▶ HOW TO COMPLETE THIS TASK:
All that is needed is a count of the lines in this data that contain the word "scenarioA".

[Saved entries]

──────

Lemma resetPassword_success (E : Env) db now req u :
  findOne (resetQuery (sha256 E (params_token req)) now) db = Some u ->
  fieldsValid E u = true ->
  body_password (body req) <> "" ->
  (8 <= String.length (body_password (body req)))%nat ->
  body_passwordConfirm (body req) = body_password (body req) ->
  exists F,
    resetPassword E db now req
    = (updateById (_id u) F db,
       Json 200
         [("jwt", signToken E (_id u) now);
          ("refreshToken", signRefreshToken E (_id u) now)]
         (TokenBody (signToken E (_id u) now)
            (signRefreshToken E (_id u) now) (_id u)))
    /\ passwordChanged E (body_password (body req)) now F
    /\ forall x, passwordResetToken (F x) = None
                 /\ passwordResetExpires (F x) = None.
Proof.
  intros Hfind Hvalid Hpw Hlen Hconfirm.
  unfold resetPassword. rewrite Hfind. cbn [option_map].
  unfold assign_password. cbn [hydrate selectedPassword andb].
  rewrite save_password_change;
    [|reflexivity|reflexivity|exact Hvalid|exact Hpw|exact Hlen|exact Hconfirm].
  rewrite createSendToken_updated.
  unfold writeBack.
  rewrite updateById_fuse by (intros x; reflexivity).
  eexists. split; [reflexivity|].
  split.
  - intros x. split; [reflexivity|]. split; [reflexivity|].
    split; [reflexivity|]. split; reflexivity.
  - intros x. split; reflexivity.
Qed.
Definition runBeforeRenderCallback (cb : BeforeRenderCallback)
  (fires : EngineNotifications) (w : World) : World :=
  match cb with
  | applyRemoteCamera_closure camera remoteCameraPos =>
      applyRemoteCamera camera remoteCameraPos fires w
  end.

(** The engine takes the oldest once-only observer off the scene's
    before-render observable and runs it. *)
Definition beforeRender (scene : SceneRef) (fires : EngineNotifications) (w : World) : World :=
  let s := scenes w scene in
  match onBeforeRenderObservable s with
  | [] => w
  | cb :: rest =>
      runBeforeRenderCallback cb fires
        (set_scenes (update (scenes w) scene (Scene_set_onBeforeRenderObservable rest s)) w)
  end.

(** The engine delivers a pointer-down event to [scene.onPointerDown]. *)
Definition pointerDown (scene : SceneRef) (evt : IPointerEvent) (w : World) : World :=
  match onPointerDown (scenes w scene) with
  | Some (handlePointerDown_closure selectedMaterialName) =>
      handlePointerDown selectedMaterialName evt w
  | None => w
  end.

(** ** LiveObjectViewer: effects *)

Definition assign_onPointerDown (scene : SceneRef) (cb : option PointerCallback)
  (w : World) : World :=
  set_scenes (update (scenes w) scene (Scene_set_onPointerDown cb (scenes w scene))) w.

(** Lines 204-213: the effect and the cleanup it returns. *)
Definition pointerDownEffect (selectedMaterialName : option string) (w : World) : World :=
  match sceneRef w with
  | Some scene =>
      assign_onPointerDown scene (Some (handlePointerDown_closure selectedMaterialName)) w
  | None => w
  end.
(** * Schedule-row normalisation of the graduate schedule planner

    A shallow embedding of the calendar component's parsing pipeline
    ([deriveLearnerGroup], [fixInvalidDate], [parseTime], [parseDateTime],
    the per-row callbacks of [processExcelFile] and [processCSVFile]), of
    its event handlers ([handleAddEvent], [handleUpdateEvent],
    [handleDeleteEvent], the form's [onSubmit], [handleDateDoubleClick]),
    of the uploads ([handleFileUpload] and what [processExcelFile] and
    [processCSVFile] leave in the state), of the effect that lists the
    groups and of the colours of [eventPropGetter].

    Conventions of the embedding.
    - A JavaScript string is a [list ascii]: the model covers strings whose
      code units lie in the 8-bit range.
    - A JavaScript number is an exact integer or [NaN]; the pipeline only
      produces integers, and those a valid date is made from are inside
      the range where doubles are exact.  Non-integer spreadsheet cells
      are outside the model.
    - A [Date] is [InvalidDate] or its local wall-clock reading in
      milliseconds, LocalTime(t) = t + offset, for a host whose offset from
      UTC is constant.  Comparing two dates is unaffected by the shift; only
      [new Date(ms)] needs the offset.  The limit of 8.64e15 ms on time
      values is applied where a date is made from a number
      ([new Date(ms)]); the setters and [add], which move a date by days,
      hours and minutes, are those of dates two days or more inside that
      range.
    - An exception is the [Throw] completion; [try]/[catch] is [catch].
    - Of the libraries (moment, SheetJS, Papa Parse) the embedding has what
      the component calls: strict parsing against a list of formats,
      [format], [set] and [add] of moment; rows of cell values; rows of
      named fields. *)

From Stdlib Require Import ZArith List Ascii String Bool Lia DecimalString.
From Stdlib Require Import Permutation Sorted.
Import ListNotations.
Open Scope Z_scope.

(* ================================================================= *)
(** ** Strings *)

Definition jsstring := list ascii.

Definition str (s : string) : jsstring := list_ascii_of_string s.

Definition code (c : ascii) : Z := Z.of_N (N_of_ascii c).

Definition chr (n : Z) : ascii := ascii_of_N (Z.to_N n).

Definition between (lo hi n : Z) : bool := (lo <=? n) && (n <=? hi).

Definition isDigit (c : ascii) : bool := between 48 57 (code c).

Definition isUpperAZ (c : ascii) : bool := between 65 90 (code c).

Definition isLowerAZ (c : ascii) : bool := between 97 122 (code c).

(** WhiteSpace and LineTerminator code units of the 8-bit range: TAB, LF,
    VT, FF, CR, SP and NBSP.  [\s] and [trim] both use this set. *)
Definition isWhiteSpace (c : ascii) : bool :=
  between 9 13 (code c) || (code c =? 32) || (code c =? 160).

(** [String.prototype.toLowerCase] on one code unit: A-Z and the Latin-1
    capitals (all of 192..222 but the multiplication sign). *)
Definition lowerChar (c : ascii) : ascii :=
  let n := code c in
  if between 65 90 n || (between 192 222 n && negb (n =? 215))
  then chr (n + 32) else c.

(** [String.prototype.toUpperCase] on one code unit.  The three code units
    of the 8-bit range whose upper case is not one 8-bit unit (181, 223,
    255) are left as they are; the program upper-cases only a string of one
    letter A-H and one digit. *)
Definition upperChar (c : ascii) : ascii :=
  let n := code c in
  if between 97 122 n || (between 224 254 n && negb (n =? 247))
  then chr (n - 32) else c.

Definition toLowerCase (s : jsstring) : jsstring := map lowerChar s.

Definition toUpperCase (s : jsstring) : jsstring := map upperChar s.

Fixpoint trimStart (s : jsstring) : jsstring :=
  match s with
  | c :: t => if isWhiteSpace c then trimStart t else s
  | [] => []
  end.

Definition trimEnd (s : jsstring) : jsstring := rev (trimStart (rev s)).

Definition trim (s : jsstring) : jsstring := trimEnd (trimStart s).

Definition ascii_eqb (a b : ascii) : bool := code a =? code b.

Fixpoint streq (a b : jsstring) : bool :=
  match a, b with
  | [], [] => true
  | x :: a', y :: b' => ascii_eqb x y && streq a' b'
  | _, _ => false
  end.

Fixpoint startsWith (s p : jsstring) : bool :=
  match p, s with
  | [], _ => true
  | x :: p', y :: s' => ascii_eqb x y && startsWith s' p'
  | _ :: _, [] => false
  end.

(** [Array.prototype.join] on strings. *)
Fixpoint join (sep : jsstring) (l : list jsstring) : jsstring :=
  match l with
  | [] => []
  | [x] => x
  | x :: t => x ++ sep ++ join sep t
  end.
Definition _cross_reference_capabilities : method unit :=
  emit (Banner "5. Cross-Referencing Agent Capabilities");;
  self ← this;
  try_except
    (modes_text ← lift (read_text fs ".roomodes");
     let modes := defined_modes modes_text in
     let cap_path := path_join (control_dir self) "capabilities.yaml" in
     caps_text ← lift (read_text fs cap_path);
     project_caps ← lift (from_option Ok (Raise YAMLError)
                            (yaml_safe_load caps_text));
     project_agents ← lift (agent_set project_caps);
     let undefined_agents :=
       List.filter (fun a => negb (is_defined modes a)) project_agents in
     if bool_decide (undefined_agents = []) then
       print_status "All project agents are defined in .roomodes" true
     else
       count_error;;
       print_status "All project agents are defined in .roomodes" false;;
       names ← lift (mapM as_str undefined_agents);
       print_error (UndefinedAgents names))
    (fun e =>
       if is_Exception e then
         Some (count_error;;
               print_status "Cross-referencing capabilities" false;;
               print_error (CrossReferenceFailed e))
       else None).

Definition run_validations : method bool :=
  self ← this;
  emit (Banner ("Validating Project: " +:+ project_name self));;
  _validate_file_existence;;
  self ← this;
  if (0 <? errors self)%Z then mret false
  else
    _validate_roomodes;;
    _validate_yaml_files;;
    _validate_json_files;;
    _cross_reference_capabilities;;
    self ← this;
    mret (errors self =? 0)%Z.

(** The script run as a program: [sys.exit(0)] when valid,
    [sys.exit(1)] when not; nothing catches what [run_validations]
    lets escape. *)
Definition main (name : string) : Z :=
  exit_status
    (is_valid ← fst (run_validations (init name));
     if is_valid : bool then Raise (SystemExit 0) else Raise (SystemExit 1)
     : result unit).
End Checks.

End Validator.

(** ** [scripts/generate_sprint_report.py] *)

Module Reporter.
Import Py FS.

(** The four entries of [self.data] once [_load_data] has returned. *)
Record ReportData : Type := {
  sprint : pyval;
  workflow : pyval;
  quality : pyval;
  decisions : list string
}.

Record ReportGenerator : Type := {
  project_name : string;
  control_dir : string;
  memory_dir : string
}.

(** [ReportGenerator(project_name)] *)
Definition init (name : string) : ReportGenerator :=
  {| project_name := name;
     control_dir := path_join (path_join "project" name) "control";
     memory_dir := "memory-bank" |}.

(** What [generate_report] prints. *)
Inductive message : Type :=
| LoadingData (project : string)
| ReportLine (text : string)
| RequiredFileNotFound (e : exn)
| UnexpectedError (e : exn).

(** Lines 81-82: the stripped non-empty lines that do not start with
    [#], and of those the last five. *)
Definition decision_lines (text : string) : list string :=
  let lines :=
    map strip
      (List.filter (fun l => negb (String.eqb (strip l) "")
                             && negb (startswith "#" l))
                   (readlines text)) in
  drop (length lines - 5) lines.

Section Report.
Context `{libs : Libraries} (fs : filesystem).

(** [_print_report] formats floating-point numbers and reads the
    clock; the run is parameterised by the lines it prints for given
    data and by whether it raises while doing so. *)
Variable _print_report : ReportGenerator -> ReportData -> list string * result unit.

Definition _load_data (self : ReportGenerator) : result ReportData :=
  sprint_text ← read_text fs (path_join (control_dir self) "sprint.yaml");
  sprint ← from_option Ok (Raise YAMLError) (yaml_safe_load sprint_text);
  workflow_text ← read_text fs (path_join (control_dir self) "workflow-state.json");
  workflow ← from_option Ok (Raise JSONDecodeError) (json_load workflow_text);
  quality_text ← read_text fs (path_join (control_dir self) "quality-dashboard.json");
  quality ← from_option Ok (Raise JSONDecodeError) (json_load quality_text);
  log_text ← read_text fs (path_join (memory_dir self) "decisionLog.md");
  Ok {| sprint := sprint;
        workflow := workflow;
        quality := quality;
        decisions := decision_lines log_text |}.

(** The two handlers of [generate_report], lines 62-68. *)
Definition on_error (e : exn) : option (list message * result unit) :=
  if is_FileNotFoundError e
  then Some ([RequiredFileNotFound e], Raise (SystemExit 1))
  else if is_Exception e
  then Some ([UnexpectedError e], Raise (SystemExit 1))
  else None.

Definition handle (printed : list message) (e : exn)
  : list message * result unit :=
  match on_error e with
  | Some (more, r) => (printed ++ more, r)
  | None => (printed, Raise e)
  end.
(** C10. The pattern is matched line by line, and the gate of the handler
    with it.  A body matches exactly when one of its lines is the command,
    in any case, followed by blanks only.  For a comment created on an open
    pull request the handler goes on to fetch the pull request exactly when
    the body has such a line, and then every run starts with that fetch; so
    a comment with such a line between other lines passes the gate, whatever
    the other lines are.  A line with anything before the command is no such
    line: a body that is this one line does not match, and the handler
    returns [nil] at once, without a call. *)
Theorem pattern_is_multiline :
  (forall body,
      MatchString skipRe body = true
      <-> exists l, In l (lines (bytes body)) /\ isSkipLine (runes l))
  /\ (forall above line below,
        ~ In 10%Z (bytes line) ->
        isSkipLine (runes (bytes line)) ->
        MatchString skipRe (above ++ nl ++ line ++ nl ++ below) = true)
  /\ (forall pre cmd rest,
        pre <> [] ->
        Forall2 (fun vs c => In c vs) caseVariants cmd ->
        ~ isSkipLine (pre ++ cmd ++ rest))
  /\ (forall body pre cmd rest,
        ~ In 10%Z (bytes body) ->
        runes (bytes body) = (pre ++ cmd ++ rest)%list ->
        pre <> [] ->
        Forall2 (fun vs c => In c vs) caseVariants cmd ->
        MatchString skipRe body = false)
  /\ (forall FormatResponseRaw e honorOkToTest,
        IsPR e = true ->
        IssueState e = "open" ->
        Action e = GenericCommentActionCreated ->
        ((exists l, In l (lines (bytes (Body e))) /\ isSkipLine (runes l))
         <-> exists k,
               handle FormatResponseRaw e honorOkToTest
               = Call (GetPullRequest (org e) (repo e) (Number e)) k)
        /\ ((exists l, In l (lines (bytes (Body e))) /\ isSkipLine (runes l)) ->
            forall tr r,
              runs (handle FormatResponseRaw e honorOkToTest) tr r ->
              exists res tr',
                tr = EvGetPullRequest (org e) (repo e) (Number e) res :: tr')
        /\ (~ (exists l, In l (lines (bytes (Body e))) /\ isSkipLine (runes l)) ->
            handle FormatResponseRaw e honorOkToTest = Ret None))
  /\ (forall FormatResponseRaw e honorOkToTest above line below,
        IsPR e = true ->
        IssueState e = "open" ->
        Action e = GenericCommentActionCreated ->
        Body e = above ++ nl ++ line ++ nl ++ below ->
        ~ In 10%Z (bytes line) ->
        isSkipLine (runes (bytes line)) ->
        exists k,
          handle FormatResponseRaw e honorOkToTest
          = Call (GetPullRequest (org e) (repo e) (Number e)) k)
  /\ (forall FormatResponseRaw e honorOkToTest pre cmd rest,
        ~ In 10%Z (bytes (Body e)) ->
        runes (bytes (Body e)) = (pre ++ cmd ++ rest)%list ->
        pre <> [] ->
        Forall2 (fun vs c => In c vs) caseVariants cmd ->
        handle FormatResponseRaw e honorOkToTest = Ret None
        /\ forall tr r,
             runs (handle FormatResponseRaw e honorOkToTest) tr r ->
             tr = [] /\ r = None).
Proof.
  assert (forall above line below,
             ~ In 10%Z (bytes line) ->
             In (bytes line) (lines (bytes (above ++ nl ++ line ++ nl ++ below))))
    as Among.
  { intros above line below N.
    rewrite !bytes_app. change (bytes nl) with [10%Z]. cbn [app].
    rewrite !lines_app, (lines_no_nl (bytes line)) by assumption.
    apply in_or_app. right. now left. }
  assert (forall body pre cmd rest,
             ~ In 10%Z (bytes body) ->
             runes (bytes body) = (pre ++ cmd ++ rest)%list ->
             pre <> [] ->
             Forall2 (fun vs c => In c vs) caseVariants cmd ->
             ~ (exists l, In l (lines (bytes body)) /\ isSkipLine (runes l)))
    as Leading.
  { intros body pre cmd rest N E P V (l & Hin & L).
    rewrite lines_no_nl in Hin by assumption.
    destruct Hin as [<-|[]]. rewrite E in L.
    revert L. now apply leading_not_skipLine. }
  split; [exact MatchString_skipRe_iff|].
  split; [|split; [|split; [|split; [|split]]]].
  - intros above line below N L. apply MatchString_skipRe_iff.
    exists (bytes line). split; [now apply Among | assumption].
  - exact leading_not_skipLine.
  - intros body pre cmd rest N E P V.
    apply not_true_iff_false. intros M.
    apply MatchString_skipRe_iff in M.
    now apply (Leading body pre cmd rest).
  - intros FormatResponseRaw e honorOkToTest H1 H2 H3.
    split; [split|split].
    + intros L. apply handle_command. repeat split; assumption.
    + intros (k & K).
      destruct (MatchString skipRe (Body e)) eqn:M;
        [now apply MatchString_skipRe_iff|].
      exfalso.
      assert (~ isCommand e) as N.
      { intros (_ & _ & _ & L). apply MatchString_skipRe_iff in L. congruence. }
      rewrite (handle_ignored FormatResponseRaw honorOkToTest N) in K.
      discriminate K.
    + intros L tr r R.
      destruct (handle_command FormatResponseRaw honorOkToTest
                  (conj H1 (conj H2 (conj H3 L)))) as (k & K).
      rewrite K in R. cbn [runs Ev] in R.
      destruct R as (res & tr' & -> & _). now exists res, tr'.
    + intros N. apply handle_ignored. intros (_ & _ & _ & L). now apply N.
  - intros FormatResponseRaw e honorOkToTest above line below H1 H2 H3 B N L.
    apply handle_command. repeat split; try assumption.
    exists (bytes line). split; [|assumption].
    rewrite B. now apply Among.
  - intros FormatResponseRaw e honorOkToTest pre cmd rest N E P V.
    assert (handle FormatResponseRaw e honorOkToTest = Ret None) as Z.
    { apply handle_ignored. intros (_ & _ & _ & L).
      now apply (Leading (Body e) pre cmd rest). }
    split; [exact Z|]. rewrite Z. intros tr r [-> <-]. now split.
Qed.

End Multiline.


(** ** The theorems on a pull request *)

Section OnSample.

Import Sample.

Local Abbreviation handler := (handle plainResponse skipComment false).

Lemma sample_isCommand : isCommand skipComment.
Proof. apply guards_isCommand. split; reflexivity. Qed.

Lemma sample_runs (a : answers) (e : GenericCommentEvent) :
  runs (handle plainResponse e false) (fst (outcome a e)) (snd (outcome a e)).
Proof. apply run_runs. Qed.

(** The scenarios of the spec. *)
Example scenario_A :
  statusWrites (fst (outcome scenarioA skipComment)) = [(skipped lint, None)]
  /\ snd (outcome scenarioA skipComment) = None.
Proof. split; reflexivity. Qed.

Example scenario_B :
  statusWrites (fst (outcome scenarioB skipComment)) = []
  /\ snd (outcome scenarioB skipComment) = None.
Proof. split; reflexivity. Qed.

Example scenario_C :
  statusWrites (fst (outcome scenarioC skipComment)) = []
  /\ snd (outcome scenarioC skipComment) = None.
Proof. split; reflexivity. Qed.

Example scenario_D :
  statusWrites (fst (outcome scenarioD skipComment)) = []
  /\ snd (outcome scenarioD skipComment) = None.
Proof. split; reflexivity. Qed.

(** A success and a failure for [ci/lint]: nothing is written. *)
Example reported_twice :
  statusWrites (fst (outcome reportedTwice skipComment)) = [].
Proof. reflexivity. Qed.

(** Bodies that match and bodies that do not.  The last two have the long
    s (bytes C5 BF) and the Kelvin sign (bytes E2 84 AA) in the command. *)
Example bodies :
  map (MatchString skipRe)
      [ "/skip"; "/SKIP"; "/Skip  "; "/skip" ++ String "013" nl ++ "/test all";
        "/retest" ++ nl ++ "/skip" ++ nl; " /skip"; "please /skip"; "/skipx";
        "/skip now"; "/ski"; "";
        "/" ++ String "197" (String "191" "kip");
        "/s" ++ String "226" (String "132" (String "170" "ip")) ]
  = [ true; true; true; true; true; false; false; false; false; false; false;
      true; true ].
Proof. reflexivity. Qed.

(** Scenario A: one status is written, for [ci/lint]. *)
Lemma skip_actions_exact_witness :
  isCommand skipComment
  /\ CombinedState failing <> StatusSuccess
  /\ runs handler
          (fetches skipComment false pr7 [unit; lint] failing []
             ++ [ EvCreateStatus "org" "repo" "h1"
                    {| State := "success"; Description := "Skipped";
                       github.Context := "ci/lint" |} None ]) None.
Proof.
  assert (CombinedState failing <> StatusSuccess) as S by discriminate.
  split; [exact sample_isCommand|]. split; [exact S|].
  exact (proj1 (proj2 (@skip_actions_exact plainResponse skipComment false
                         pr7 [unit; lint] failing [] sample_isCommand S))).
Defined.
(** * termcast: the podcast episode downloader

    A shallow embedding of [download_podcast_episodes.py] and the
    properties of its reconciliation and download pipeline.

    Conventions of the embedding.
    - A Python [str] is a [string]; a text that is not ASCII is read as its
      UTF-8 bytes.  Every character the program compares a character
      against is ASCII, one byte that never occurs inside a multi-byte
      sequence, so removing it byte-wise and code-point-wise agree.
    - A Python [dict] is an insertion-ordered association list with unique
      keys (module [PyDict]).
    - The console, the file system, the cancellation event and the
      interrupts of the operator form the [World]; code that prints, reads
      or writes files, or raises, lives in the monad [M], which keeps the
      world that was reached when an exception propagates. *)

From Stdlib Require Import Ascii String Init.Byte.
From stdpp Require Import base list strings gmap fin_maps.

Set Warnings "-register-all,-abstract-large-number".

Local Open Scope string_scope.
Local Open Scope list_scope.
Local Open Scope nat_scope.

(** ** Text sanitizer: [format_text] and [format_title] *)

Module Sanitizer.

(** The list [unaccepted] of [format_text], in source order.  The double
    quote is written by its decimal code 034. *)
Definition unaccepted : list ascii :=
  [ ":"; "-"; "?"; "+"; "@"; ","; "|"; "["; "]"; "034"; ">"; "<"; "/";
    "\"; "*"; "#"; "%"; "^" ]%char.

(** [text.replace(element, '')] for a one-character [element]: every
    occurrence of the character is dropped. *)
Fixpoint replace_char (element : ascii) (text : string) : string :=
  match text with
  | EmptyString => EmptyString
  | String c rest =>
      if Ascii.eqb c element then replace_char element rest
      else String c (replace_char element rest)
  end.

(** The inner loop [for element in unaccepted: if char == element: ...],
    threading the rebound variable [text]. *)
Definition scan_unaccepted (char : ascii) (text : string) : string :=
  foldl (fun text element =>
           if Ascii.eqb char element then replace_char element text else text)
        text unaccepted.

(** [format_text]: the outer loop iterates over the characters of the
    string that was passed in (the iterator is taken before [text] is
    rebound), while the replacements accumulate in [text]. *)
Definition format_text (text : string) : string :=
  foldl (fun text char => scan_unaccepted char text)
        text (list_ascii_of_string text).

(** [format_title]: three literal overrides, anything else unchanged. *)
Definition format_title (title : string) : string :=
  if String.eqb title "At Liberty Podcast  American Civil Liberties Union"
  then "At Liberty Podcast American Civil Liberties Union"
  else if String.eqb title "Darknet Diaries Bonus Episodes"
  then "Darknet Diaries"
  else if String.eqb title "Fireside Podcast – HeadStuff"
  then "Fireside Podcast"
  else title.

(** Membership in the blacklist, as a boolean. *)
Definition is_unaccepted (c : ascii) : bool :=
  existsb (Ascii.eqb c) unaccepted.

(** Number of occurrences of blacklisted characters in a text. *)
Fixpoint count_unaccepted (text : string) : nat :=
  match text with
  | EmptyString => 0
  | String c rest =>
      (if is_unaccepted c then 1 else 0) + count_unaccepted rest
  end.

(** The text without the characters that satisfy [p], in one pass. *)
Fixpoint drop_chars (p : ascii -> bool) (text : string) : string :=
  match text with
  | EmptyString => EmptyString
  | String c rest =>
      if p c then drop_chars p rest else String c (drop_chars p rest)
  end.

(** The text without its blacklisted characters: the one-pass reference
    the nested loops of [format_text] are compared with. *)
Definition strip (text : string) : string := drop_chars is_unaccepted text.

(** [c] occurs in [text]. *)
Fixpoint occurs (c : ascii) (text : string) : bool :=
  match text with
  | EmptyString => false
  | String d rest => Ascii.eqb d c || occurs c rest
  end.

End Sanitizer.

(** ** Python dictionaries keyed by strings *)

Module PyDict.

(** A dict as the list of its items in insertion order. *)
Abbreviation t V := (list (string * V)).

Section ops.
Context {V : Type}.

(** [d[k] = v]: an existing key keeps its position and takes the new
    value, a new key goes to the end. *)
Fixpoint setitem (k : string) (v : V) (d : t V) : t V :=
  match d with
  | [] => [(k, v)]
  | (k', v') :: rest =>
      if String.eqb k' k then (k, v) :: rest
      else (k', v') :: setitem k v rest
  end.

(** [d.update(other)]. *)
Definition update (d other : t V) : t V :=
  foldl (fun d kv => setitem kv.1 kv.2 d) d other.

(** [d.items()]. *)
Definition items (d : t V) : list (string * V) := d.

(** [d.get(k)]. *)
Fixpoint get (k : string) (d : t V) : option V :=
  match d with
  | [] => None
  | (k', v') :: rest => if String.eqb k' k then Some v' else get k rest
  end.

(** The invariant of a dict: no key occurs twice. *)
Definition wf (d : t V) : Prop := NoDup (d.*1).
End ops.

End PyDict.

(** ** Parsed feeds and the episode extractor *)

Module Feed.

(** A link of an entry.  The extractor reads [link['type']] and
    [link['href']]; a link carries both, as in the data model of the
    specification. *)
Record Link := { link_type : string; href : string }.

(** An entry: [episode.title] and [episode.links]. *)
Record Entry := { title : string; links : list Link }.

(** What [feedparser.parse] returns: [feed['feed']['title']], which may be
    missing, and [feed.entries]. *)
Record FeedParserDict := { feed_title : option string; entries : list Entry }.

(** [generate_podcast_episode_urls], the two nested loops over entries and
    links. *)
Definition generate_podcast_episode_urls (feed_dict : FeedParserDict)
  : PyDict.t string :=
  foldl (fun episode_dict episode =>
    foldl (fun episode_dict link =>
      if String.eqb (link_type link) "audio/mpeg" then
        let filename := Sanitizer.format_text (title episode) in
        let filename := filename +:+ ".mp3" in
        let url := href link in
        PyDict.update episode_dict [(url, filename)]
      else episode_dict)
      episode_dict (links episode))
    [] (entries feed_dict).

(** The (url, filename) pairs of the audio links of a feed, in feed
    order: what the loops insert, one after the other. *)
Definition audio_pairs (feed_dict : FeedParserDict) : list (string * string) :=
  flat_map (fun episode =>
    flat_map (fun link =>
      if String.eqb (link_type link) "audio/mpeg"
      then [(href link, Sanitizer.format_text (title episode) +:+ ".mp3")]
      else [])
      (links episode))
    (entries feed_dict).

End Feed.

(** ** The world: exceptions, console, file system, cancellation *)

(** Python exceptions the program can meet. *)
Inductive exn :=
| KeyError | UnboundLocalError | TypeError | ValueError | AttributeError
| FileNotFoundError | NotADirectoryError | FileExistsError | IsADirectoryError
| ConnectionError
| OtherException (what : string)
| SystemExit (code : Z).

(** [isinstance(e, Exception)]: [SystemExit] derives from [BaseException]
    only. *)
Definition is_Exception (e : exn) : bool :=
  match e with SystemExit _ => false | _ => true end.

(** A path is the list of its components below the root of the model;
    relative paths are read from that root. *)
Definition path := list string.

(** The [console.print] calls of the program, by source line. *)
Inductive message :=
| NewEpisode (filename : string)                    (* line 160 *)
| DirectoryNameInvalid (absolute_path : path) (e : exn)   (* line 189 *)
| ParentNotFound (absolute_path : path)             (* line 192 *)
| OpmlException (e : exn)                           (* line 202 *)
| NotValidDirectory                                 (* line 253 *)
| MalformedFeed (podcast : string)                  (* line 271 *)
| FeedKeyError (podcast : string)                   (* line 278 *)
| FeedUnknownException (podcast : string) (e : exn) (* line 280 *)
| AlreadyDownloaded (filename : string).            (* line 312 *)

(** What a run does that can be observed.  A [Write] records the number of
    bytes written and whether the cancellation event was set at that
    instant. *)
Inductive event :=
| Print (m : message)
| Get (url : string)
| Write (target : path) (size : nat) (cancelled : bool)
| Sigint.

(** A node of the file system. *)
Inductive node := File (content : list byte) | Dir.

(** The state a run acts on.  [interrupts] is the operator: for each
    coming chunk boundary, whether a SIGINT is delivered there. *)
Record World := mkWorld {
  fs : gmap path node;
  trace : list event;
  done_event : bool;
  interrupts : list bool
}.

──────

▶ ANSWER AREA:
2